Owen knew it would be essential that he and Nicholas forged a bond before cameras rolled.

"It was a big deal to me that I got out there early and spent some time," the British actor told reporters inside a hotel while camera-wielding fans choked the sidewalks out front. "I deliberately took him on day excursions without anybody else there.

"His mother trusted me to take him off and we went to safari parks and we went to fun playgrounds, and I just hung with him because I knew that it really mattered that it felt like he trusted me and we were safe, for the relationship to work on film. You'd smell it if it was forced or pushed in any way."

On this day, Owen looked tall and lean in black and demonstrated a warmth and playfulness instead of the sense of danger and menace he sometimes brings to the screen.

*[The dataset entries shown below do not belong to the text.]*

(** C39: A [BackendPath] always resolves strictly below the directory it is
    resolved against: no spelling escapes the private build directory or names
    the directory itself. *)
Theorem BackendPath_confined s p base :
  BackendPath_new s = Ok p ->
  exists below, below <> [] /\ resolve base (split_byte "/" (path_as_str p)) = Some (base ++ below).
Proof.
  intros H. pose proof (BackendPath_new_str _ _ H) as Hs. rewrite Hs.
  assert (forallb (fun c => negb (is_dot_component c)) (split_byte "/" s) = true) as Hc.
  { unfold BackendPath_new in H. repeat case_match; try done.
    apply forallb_forall. intros c Hc.
    destruct (is_dot_component c) eqn:E; [|done].
    match goal with Hx : existsb _ _ = false |- _ =>
      rewrite (proj2 (existsb_exists _ _) (ex_intro _ c (conj Hc E))) in Hx end. done. }
  exists (split_byte "/" s). split.
  { clear. destruct s as [|b s]; [done|]. cbn. case_bool_decide; [done|].
    by destruct (split_byte _ s). }
  generalize dependent (split_byte "/" s). clear. intros cs. revert base.
  induction cs as [|c cs IH]; intros base; cbn [resolve forallb]; [by rewrite app_nil_r|].
  intros [Hc Hcs]%andb_true_iff. unfold is_dot_component in Hc. split_andb.
  repeat match goal with E : bool_decide _ = false |- _ => rewrite E end. cbn [orb].
  rewrite IH by done. by rewrite <- app_assoc.
Qed.

Lemma BackendPath_confined_witness :
  exists below, below <> [] /\
    resolve [ascii "private"] (split_byte "/" (ascii "build/input.wir"))
    = Some ([ascii "private"] ++ below).
Proof.
  apply (BackendPath_confined (ascii "build/input.wir")
    {| path_as_str := ascii "build/input.wir" |} [ascii "private"]).
  vm_compute. reflexivity.
Defined.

Throughout a roundtable session with writers, he often flashed the smile that rarely factors into movies such as "The International," but made him a manly magnet for Julia Roberts in "Duplicity." He was quizzed a couple of times about how "Boys" fits into his career plan.

"There's no career plan ... I read a lot of scripts. One thing I've learned is you're better in a film when you've got a big appetite to want to do it. To do it for any other reason is not so good."

Asked if he had ever done any of those movies, he said yes, laughed and refused to name names.

In real life, he is the father of two daughters, but always thought of parenting as separate from movies. "Here was a film really exploring a big part of my life and exploring it in a lovely way," with a script he found deft and beautifully written.

Like Hicks, Owen found Nicholas "a bundle of unpredictable life" and full of energy. "It was about capturing that unpredictability and aliveness; the whole movie was kind of structured around him and his energy levels and making it work."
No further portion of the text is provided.